Bagikan:

JAKARTA - Kepala Satpol PP DKI Jakarta Satriadi Gunawan mengingatkan para pengusaha restoran untuk bertanggung jawab menyediakan lahan parkir khusus pengunjungnya.

Hal ini diungkapkan usai penggunaan trotoar di Jalan Wolter Mongonsidi, Kebayoran Baru, Jakarta Selatan menjadi lahan parkir VIP disorot publik.

"Pengusaha restoran wajib menyediakan lahan atau kantong parkir yang cukup untuk menampung kendaraan pengunjung," kata Satriadi dalam keterangannya, Minggu, 19 Januari.

Satriadi menegaskan kewajiban penyediaan tempat parkir oleh para pelaku usaha untuk mencegah kendaraan diparkir di trotoar maupun bahu jalan yang dapat mengganggu pedestrian maupun arus lalu lintas.

"Trotoar bukanlah tempat parkir, melainkan diperuntukkan bagi pejalan kaki sesuai dengan Peraturan Daerah Nomor 8 Tahun 2007 tentang Ketertiban Umum," tutur Satriadi.

Selain pengusaha, para pengunjung restoran juga diingatkan untuk tidak memarkir kendaraan di trotoar. Parkir sembarangan tidak hanya melanggar aturan, tetapi juga mengganggu kenyamanan dan keselamatan masyarakat.

"Pengunjung restoran perlu memahami bahwa memarkir kendaraan di trotoar merupakan pelanggaran Perda yang sekaligus mengambil hak pejalan kaki," ucapnya.

Sebelumnya, Koalisi Pejalan Kaki mengunggah video kondisi trotoar di depan RM Sinar Mandala dan Tobak Korean Restaurant di Jalan Wolter Mongonsidi.

Di trotoar depan restoran tersebut, tampak posko vip parking yang menghalangi akses pejalan kaki dan guiding block. Terparkir juga mobil-mobil pengunjung restoran yang menghalangi jalur pedestrian. Sehingga, pejalan kaki terpaksa menggunakan sisi badan jalan untuk melintas.

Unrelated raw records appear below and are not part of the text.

(** A block that fits entirely, without bytes to skip. *)
Lemma big_direct fuel to n got b pre st sts :
  ff_place b pre (st :: sts) -> pos b = size_working b -> nextimpl_working_buffer_offset b = 0 ->
  n <= size_of to ->
  (forall got' b' data', size_of got' <= n -> size_of got < size_of got' -> ff_inv b' data' -> pos b' = size_working b' ->
     nextimpl_working_buffer_offset b' = 0 -> big_ok n got' data' (loop fuel to n got' b')) ->
  forall s s0, finv (compressed_in s) (stored_bytes CityHash128 sts) -> loadable factory s st all -> size_compressed s = 0 ->
  size_of got + size_of (st_block st) <= n ->
  big_ok n got (st_block st ++ blocks_of sts)
    (let! (out, s') := decompressTo factory (take (Z.to_nat (size_of (st_block st))) (drop (length got) to))
        (found st) s in
     loop fuel to n (got ++ out) (set_bytes s0 (set_impl s' (clobbered clobber (set_impl s b))))).
Proof.
  intros H Hend Hn Hto IH s s0 Hi Hl Hz Hfit. pose proof (loadable_size factory s st all Hl) as Hs.
  destruct (direct_step factory s st all (take (Z.to_nat (size_of (st_block st))) (drop (length got) to)) Hl)
    as (s2 & -> & [Ein Esz] & Hok2); [simpl_len; lia|]. cbn [rbind]. apply big_ok_app; [done|].
  pose proof (ff_bounds b pre _ H) as [Hp Hw].
  apply IH; simpl_len; try lia; [|unfold size_working in *; simpl; by rewrite clobber_length|done].
  exists (pre ++ [st]), sts. split.
  - apply (ff_clobbered b (pre ++ [st]) sts s2 s0); try done.
    + rewrite (ff_blocks b pre _ H). by rewrite <- app_assoc.
    + by rewrite Ein.
    + by rewrite Esz.
    + lia.
  - unfold ff_data. simpl. rewrite Hn. simpl. rewrite drop_ge; [done|]. unfold size_working in *. rewrite clobber_length. lia.
Qed.

(** At the end of the file. *)
Lemma big_end fuel to n got b pre data :
  ff_place b pre [] -> ff_data b [] data -> pos b = size_working b -> size_of got < n ->
  big_ok n got data (loop (Datatypes.S fuel) to n got b).
Proof.
  intros H0 Hd Hend Hgot. pose proof (ff_bounds b pre [] H0) as [Hp Hw]. cbn [ff_readBig_loop].
  destruct (Z.leb_spec n (size_of got)); [lia|].
  destruct (Z.eq_dec (nextimpl_working_buffer_offset b) 0) as [E|E].
  2: { unfold ff_data in Hd. destruct (Z.eqb_spec (nextimpl_working_buffer_offset b) 0); [done|].
       by destruct Hd as (_ & _ & st & sts' & ? & _). }
  unfold ff_data in Hd. rewrite E in Hd. simpl in Hd. rewrite drop_ge in Hd by (unfold size_working in *; lia).
  change (blocks_of []) with (@nil Z) in Hd. simpl in Hd. subst data.
  destruct (ff_end b pre H0) as (i & -> & Hi). cbn [rbind].
  destruct (readCompressedData_end CityHash128 factory (file_impl ops) finv false (set_in i (impl b)) Hi) as (i2 & -> & Hi2).
  cbn [rbind]. eexists 0%nat, _. split; [lia|left]. rewrite take_nil, drop_nil, app_nil_r. split; [done|].
  exists pre, []. split.
  - apply (ff_clobbered b pre [] _ (bytes_before b)); try done; try lia; apply H0.
  - unfold ff_data. simpl. rewrite E. simpl. rewrite drop_ge; [done|]. unfold size_working in *. rewrite clobber_length. lia.
Qed.

Lemma ff_readBig_loop_spec fuel to n got b data :
  ff_inv b data -> pos b = size_working b \/ n <= size_of got -> n <= size_of to -> size_of got <= n ->
  (Z.to_nat (n - size_of got) + (if (nextimpl_working_buffer_offset b =? 0)%Z then 0 else 1) < fuel)%nat ->
  big_ok n got data (loop fuel to n got b).
Proof.
  revert got b data. induction fuel as [|fuel IH]; intros got b data Hinv Hend Hto Hgot Hf; [lia|].
  destruct (Z_le_gt_dec n (size_of got)) as [Hle|Hgt].
  { cbn [ff_readBig_loop]. destruct (Z.leb_spec n (size_of got)); [|lia]. exists 0%nat, b. split; [lia|left]. replace (Z.to_nat _) with 0%nat by lia. by rewrite app_nil_r. }
  destruct Hend as [Hend|]; [|lia]. pose proof Hinv as (pre & sts & H0 & Hd). pose proof (ff_bounds b pre sts H0) as [Hp Hw].
  destruct sts as [|st sts]; [eapply big_end; done || lia|]. cbn [ff_readBig_loop]. destruct (Z.leb_spec n (size_of got)); [lia|].
  destruct (ff_next_block b pre st sts H0) as (s1 & -> & Hi1 & Hl1). cbn [rbind]. cbn [impl set_impl clobbered set_working].
  destruct (loadable_codec factory s1 st all Hl1) as (codec1 & Ecodec & Hadd). cbn [r_codec set_size_compressed]. rewrite Ecodec.
  cbn [size_decompressed]. pose proof (loadable_size factory s1 st all Hl1) as Hs. unfold GiB in Hs.
  set (b1 := clobbered clobber (set_impl (set_size_compressed 0 s1) b)).
  change (nextimpl_working_buffer_offset b1) with (nextimpl_working_buffer_offset b).
  destruct (ff_load b pre st sts (set_size_compressed 0 s1) H0 Hi1 Hl1) as (s2 & E2 & Hsz2 & Hplace).
  destruct (Z.eqb_spec (nextimpl_working_buffer_offset b) 0) as [E|E]; cbn [andb].
  - (* nothing to skip *)
    unfold ff_data in Hd. rewrite E in Hd. simpl in Hd. rewrite drop_ge in Hd by (unfold size_working in *; lia). simpl in Hd.
    change (blocks_of (st :: sts)) with (st_block st ++ blocks_of sts) in Hd. subst data.
    destruct (Z.leb_spec (size_of (st_block st) + getAdditionalSizeAtTheEndOfBuffer codec1) (n - size_of got)) as [Hfit|Hfit].
    + apply (big_direct fuel to n got b pre st sts); try done; [|lia].
      intros got' b' data' H1 H2 H3 H4 H5. apply IH; try done; [by left|]. rewrite H5. simpl. lia.
    + rewrite E2. cbn [rbind]. rewrite E. cbn [Z.ltb Z.compare]. eexists 0%nat, _. split; [lia|right].
      rewrite app_nil_r. split_and!; [done|lia|]. exists (pre ++ [st]), sts. split; [apply Hplace; simpl; done || lia|].
      unfold ff_data. simpl. by rewrite E.
  - (* the bytes before the mark are skipped *)
    unfold ff_data in Hd. destruct (Z.eqb_spec (nextimpl_working_buffer_offset b) 0); [done|].
    destruct Hd as (Hwork & _ & st' & sts' & [= <- <-] & Ho & ->). set (o := nextimpl_working_buffer_offset b) in *.
    rewrite E2. cbn [rbind]. destruct (Z.ltb_spec 0 o); [|lia]. rewrite uwrap_small by (unfold in_unsigned; lia).
    set (b2 := set_nextimpl_offset 0 _). set (k := Z.min (size_of (st_block st) - o) (n - size_of got)).
    change (blocks_of (st :: sts)) with (st_block st ++ blocks_of sts). rewrite drop_app_le by lia.
    assert (H2 : ff_inv b2 (drop (Z.to_nat o) (st_block st) ++ blocks_of sts)).
    { exists (pre ++ [st]), sts. split; [apply Hplace; simpl; done || lia|done]. }
    rewrite (read_pending C ff_inv k b2 _ H2) by (unfold b2, size_working; simpl; lia). cbn [rbind].
    pose proof (inv_advance C ff_inv b2 _ k H2) as H3. unfold b2 at 1 in H3. unfold size_working in H3. simpl in H3.
    specialize (H3 ltac:(lia)). set (rest := drop (Z.to_nat o) (st_block st)) in *.
    assert (Hrest : size_of rest = size_of (st_block st) - o) by (unfold rest; simpl_len; lia).
    rewrite <- (take_drop (Z.to_nat k) (rest ++ blocks_of sts)) at 1. apply big_ok_app; [simpl_len; lia|].
    apply IH; [done| |done|simpl_len; lia|].
    2: { change (nextimpl_working_buffer_offset (set_pos (pos b2 + k) b2)) with 0. simpl_len. simpl. lia. }
    destruct (Z.leb_spec (size_of (st_block st) - o) (n - size_of got)); [left|right].
    + unfold size_working, b2. simpl. lia.
    + simpl_len. lia.
Qed.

"Kawasan Wolter Mongsidi harusnya berpihak kepada pejalankaki, namun dalam video ini, ternyata dominasi on-street parking (baca:parkir di trotoar) malah terlihat terbiasa, khususnya di kawasan kuliner, sehingga hal biasa ini menjadi terbiasa dan kebiasaan," tulis akun Instagram koalisipejalankaki.

"Arogansi kedua resto ini menjadi contoh buruk betapa hak pejalan kaki Dirampas dengan mudahnya, dan yang lebih buruk lagi hal ini menjadi pembiaran dari aparatur @dishubdkijakarta @sudinhub_jaksel @satpolpp.dki @satpolppjaksel," lanjutnya.